5.2 The Contradictions
The central contradiction is structural: pulling back from universalism lowers costs but increases systemic volatility. This volatility appears as shocks that come home to roost: migration, energy issues, inflation, supply chain disruptions, perceived weakness, and allied crises. Washington oscillates between accepting spheres of influence (especially in Eurasia), closing dossiers, reducing commitments, and reasserting dominance in the Western Hemisphere because nearby disorder is contagious.
But many other contradictions exist in current Washington foreign policy: the goal of global dominance persists, yet it now coexists with the logic of spheres of influence and issue-by-issue “dossiers”; the alliance system is not rejected, yet foreign policy becomes “purely transactional,” with shifting alliances; the universalist architecture created by the United States itself is not dismantled, but policy now functions through “contracts” as if it were not in place; the global order is not disavowed, yet local conflicts are managed in a dealmaking, businesslike manner.
5.3 The Divides
This posture divides the conservative movement more than it unites it because every right-wing family perceives a different risk from the shift. Neocon Atlanticists worry about domino effects that could weaken credibility, deterrence, and alliances.
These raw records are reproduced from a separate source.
(* ===== verification/SdkWrapper.v ===== *)
(** * The SDK's handler wrappers ([sdk/typescript/wrapper.ts])

    [handle], the micro-router [api], the fluent [router] with middleware, [consumer],
    cookies and server-sent events.  A handler is a function from its context to an
    [hprog], a program that reads the body, sets cookies, calls [next] and ends with
    a result or an error; what it does with the bindings is not visible here.
    [URLPattern], [String(v)] of a value that is not a string, the messages of
    built-in errors and [JSON.parse] of a body are parameters. *)

From S2P Require Import Prelude JsString JsMap JsNumber JsValue Errors Utf8 TextDecoder Uri Http Router KvInterface SdkHelpers DenoKv SdkClient.
From Stdlib Require Import QArith Qround.

Open Scope Z_scope.
Open Scope railfog_scope.

(** ** Responses *)

(** [re_fixed]: the headers cannot be changed, as those of [Response.redirect] *)
Record Response := {
  re_status : Z;
  re_headers : list (jstr * jstr);
  re_content : Content;
  re_fixed : bool
}.

(** What a handler returns: a [Response], or a value ([JUndef] for none) *)
Inductive HandlerResult := RResponse (r : Response) | RValue (v : jsval).

(** A header value without NUL and line breaks, in Latin-1 *)
Definition header_value_ok (s : jstr) : bool :=
  forallb (λ c, (0 <? c) && (c <=? 0xFF) && negb (c =? 10) && negb (c =? 13)) s.

Record CookieOptions := {
  co_domain : option jstr;
  co_expires : option jstr;
  co_httpOnly : bool;
  co_maxAge : option Q;
  co_path : option jstr;
  co_sameSite : option jstr;
  co_secure : bool
}.

Record StandardIssue := { issue_message : jstr; issue_path : option (list jstr) }.

(** A validator: a schema object with [~standard], an object with [safeParse] or
    [safeParseAsync], a function, or another object.  The path segments of an issue
    and the error of [safeParse] are given as text. *)
Inductive Validator :=
| StandardSchema (validate : jsval → result caught (result (list StandardIssue) jsval))
| SafeParse (safeParse : jsval → result caught (result jstr jsval))
| Predicate (f : jsval → result caught jsval)
| OtherObject.

(** What a handler sees of a request *)
Record HandlerContext := {
  c_req : HttpRequest;
  c_query : list (jstr * jstr);
  c_params : list (jstr * jstr);
  c_cookies : list (jstr * jstr);
  c_requestId : jstr
}.

Inductive hprog :=
| HReturn (r : HandlerResult)
| HThrow (err : caught)
| HBody (validator : option Validator) (f : result caught jsval → hprog)
| HSetCookie (name value : jstr) (options : option CookieOptions) (f : result caught unit → hprog)
| HNext (f : result caught HandlerResult → hprog).

Definition HandlerFn := HandlerContext → hprog.

(** ** Cookies *)

(** [s.indexOf("=")] and the parts around it *)
Definition cookie_part (decode : jstr → result exn jstr) (part : jstr) : option (jstr * jstr) :=
  match index_of part (js "=") with
  | None => None
  | Some eqIdx =>
      let name := trim (take eqIdx part) in
      let val := trim (drop (eqIdx + 1) part) in
      match name with
      | [] => None
      | _ => Some (name, match decode val with Ok v => v | Err _ => val end)
      end
  end.

(** The cookies of a request; one that is called [__proto__] is dropped. *)
Definition parsedCookies (cookieHeader : option jstr) : list (jstr * jstr) :=
  match cookieHeader with
  | Some ((_ :: _) as h) => obj_build (omap (cookie_part decodeURIComponent) (split_on (chr ";") h))
  | _ => []
  end.

Definition string_of_int (z : Z) : jstr := if z <? 0 then js "-" ++ string_of_nat (- z) else string_of_nat z.

Definition attribute (name : jstr) (value : option jstr) : jstr :=
  match value with Some v => js "; " ++ name ++ js "=" ++ v | None => [] end.
(** [if (s)] *)
Definition nonempty_text (s : option jstr) : option jstr := match s with Some [] => None | s => s end.

Definition no_cookie_options : CookieOptions :=
  {| co_domain := None; co_expires := None; co_httpOnly := false; co_maxAge := None; co_path := None;
     co_sameSite := None; co_secure := false |}.

Definition cookie_text (name value : jstr) (options : option CookieOptions) : result exn jstr :=
  let o := default no_cookie_options options in
  encodeURIComponent name ≫= λ n,
  encodeURIComponent value ≫= λ v,
  Ok (n ++ js "=" ++ v ++
      attribute (js "Max-Age") ((λ q, string_of_int (Qfloor q)) <$> co_maxAge o) ++
      attribute (js "Expires") (co_expires o) ++
      attribute (js "Domain") (nonempty_text (co_domain o)) ++
      attribute (js "Path") (Some (default (js "/") (co_path o))) ++
      (if co_secure o then js "; Secure" else []) ++
      (if co_httpOnly o then js "; HttpOnly" else []) ++
      attribute (js "SameSite") ((λ s, to_upper (take 1 s) ++ to_lower (drop 1 s)) <$> nonempty_text (co_sameSite o))).

(** The options that [clearCookie] passes on *)
Definition clear_options (options : option CookieOptions) : CookieOptions :=
  let o := default no_cookie_options options in
  {| co_domain := co_domain o; co_expires := Some (js "Thu, 01 Jan 1970 00:00:00 GMT"); co_httpOnly := co_httpOnly o;
     co_maxAge := Some 0%Q; co_path := co_path o; co_sameSite := co_sameSite o; co_secure := co_secure o |}.

(** ** Server-sent events *)

Record SseEvent := {
  se_data : jsval;
  se_event : option jstr;
  se_id : option jstr;
  se_retry : option jstr
}.

(** [s.split(/\r?\n/)] *)
Fixpoint split_lines (s : jstr) : list jstr :=
  match s with
  | [] => [[]]
  | c :: s =>
      let ls := split_lines s in
      if c =? 10 then [] :: ls
      else if (c =? 13) && starts_with s [10] then ls
      else match ls with l :: ls => (c :: l) :: ls | [] => [[c]] end
  end.

Definition sse_field (name : jstr) (value : option jstr) : jstr :=
  match value with Some v => name ++ js ": " ++ v ++ [10] | None => [] end.

(** The text that [send] writes; a number is given as text. *)
Definition sse_payload (json_stringify : jsval → option jstr) (event : SseEvent) : jstr :=
  let dataStr := match se_data event with
    | JUndef => []
    | JStr s => s
    | v => default [] (json_stringify v)
    end in
  sse_field (js "id") (se_id event) ++ sse_field (js "event") (se_event event) ++
  sse_field (js "retry") (se_retry event) ++
  flat_map (λ line, sse_field (js "data") (Some line)) (split_lines dataStr) ++ [10].

(** ** [handle] *)

(** The body of the request, which can be read once; and the state of one [handle]:
    the parsed body and the cookies to set.  [w_index] is that of the router. *)
Inductive req_body := Unread (bytes : option (list Z)) | Consumed.

Record World := {
  w_body : req_body;
  w_index : nat;
  w_parsed : option jsval;
  w_cookies : list jstr
}.
Definition with_body b w := {| w_body := b; w_index := w_index w; w_parsed := w_parsed w; w_cookies := w_cookies w |}.
Definition with_index n w := {| w_body := w_body w; w_index := n; w_parsed := w_parsed w; w_cookies := w_cookies w |}.
Definition with_parsed v w := {| w_body := w_body w; w_index := w_index w; w_parsed := v; w_cookies := w_cookies w |}.
Definition with_cookies cs w := {| w_body := w_body w; w_index := w_index w; w_parsed := w_parsed w; w_cookies := cs |}.

Section wrapper.
Context `{ContentCodec} (to_text : jsval → jstr) (error_message : exn → jstr).

Definition builtin (e : exn) : caught := CError (error_message e) [].
Definition railfog (code : RailFogErrorCode) (message requestId : jstr) : caught :=
  CRailFog {| err_code := code; err_message := message; err_requestId := Some requestId |}.

(** [err instanceof Error ? err.message : String(err)] *)
Definition caught_message (err : caught) : jstr :=
  match err with
  | CRailFog e => err_message e
  | CError message _ => message
  | CValue (JStr s) => s
  | CValue v => to_text v
  end.

Definition header_ok (value : jstr) : result caught unit :=
  throw_if (negb (header_value_ok value)) (builtin TypeError).

(** [Response.json(v, { status, headers })] *)
Definition response_json (v : jsval) (status : Z) (headers : list (jstr * jstr)) : result caught Response :=
  throw_if (is_undefined v) (builtin TypeError) ≫= λ _,
  throw_if (negb ((200 <=? status) && (status <=? 599))) (builtin RangeError) ≫= λ _,
  throw_if (existsb (Z.eqb status) [204; 205; 304]) (builtin TypeError) ≫= λ _,
  for_each (λ h, header_ok h.2) headers ≫= λ _,
  Ok {| re_status := status; re_headers := headers; re_content := JsonOf v; re_fixed := false |}.

Definition normalizeToErrorResponse (err : caught) (defaultRequestId : jstr) : result caught Response :=
  let railFogError := normalizeError to_text err (Some defaultRequestId) in
  let requestId := default defaultRequestId (err_requestId railFogError) in
  let status := statusFromErrorCode (err_code railFogError) in
  let body := toErrorResponseBody railFogError in
  let body := match body_request_id body, requestId with
    | None, (_ :: _) | Some [], (_ :: _) =>
        {| body_code := body_code body; body_message := body_message body; body_request_id := Some requestId |}
    | _, _ => body
    end in
  response_json (body_value body) status (json_headers requestId).

(** *** The builders of the context *)

Definition text_response (mime : jstr) (str : jstr) (status : Z) : result caught Response :=
  throw_if (negb ((200 <=? status) && (status <=? 599))) (builtin RangeError) ≫= λ _,
  throw_if (existsb (Z.eqb status) [204; 205; 304]) (builtin TypeError) ≫= λ _,
  Ok {| re_status := status; re_headers := [(js "content-type", mime)]; re_content := Bytes (text_encode str);
        re_fixed := false |}.

Definition c_json (data : jsval) (status : Z) : result caught Response :=
  response_json data status [(js "content-type", js "application/json")].
Definition c_text := text_response (js "text/plain; charset=utf-8").
Definition c_html := text_response (js "text/html; charset=utf-8").
Definition c_redirect (location : jstr) (status : Z) : result caught Response :=
  throw_if (negb ((200 <=? status) && (status <=? 599))) (builtin RangeError) ≫= λ _,
  header_ok location ≫= λ _,
  Ok {| re_status := status; re_headers := [(js "location", location)]; re_content := NoContent; re_fixed := false |}.
Definition c_notFound (c : HandlerContext) (message : option jstr) : hprog :=
  HThrow (railfog RESOURCE_NOT_FOUND (default (js "Resource not found") message) (c_requestId c)).
Definition c_badRequest (c : HandlerContext) (message : option jstr) : hprog :=
  HThrow (railfog VALIDATION_FAILED (default (js "Validation failed") message) (c_requestId c)).
Definition c_fail (c : HandlerContext) (err : caught) : hprog :=
  HThrow (CRailFog (normalizeError to_text err (Some (c_requestId c)))).

(** *** The operations of the context *)

(** [await req.json()] *)
Definition req_json : stm World caught jsval := λ w,
  match w_body w with
  | Consumed => (w, Err (builtin TypeError))
  | Unread bytes =>
      (with_body Consumed w,
       match bytes_json (default [] bytes) with Ok v => Ok v | Err e => Err (builtin e) end)
  end.

Definition issue_text (issue : StandardIssue) : jstr :=
  match str_join (js ".") (default [] (issue_path issue)) with
  | [] => issue_message issue
  | pathStr => pathStr ++ js ": " ++ issue_message issue
  end.

Definition validate (requestId : jstr) (validator : option Validator) (v : jsval) : result caught jsval :=
  let failed message := Err (railfog VALIDATION_FAILED (js "Validation failed: " ++ message) requestId) in
  match validator with
  | None | Some OtherObject => Ok v
  | Some (StandardSchema check) =>
      check v ≫= λ r, match r with Ok v => Ok v | Err issues => failed (str_join (js "; ") (issue_text <$> issues)) end
  | Some (SafeParse safeParse) => safeParse v ≫= λ r, match r with Ok v => Ok v | Err message => failed message end
  | Some (Predicate f) => match f v with Ok v => Ok v | Err err => failed (caught_message err) end
  end.

Definition read_body (requestId : jstr) (validator : option Validator) : stm World caught jsval := λ w,
  match w_parsed w with
  | Some v => (w, validate requestId validator v)
  | None =>
      match req_json w with
      | (w, Ok v) => (with_parsed (Some v) w, validate requestId validator v)
      | (w, Err err) =>
          (w, Err (railfog VALIDATION_FAILED (js "Malformed JSON request body: " ++ caught_message err) requestId))
      end
  end.

Definition setCookie (name value : jstr) (options : option CookieOptions) : stm World caught unit := λ w,
  match cookie_text name value options with
  | Ok cookieStr => (with_cookies (w_cookies w ++ [cookieStr]) w, Ok tt)
  | Err e => (w, Err (builtin e))
  end.

(** The program of a handler; [next] is what [next()] does. *)
Fixpoint run_handler (requestId : jstr) (next : stm World caught HandlerResult) (p : hprog)
    : stm World caught HandlerResult := λ w,
  match p with
  | HReturn r => (w, Ok r)
  | HThrow err => (w, Err err)
  | HBody validator f => let '(w, r) := read_body requestId validator w in run_handler requestId next (f r) w
  | HSetCookie name value options f => let '(w, r) := setCookie name value options w in run_handler requestId next (f r) w
  | HNext f => let '(w, r) := next w in run_handler requestId next (f r) w
  end.

(** From the result of the handler to the response, with the cookies *)
Definition add_cookies (cookies : list jstr) (r : Response) : result caught Response :=
  match cookies with
  | [] => Ok r
  | _ =>
      throw_if (re_fixed r) (builtin TypeError) ≫= λ _,
      for_each header_ok cookies ≫= λ _,
      Ok {| re_status := re_status r; re_headers := re_headers r ++ ((λ c, (js "set-cookie", c)) <$> cookies);
            re_content := re_content r; re_fixed := re_fixed r |}
  end.

Definition final_response (res : HandlerResult) : result caught Response :=
  match res with
  | RResponse r => Ok r
  | RValue JUndef => Ok {| re_status := 204; re_headers := []; re_content := NoContent; re_fixed := false |}
  | RValue v => response_json v 200 [(js "content-type", js "application/json")]
  end.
Populists are concerned about being pulled back into elite conflicts. The religious right fears a decline in values-based support for Israel. The tech right worries about systemic instability that might slow America’s technological progress. Libertarians fear the rise of the “security state” and internal conflicts like cartels, border issues, and migration. Radical subcultures exploit every ambiguity for internal battles.
The creation of the new right is a hegemonic effort: it involves narrative authority, institutional capacity, and mobilization power. Foreign policy is one of its main battlegrounds because it determines who represents the coalition’s “moral center.”
5.4 The Florida Factor
Florida is where populist rebellion and elite coordination intersect: Mar-a-Lago serves as both an operational base and a symbolic center. This is important because Trumpism is not just a doctrine; it is a power ecosystem. Ecosystems operate on incentives: donors, media, reputation, and mobilization. In such an ecosystem, foreign policy quickly becomes a loyalty indicator, a tool to delegitimize internal rivals, and raw material for culture wars.
The result is that external strategy cannot be purely rational or completely coherent: it must also be narratively compatible with the tribes that maintain the coalition.
6. Conclusion: The Geopolitics of Internal Cohesion
If I had to summarize the current phase in one sentence, it would be: the United States is shifting from dominance to negotiation. It signals a move toward a more fluid and competitive world divided into spheres of influence, a G-Zero where American power remains unmatched but shared direction diminishes, and chaos emerges.
In this context, internal disagreements over foreign policy are not minor; they reflect a fundamental power dynamic. A superpower can accept tactical inconsistencies, but not a prolonged internal Cold War over its strategic identity. The U.S. is experiencing a “psychopolitics of anxiety”: it cannot turn anxiety into a strategy and often treats strategy as a form of identity therapy, debating each issue as if it were a moral judgment.
Trump’s second term, with its selective and transactional diplomacy, aims to leverage this situation: it promises peace and cost savings but resorts to force and coercion when voters see immediate threats (hemisphere, border, cartels), demands more from allies while evaluating their “cultural health.”
It reflects a foreign policy typical of a worn-out empire, but one that is structurally fragile: lacking stable allies and a predictable perimeter, every crisis becomes a high-stakes negotiation, and every negotiation inevitably ends in division back home.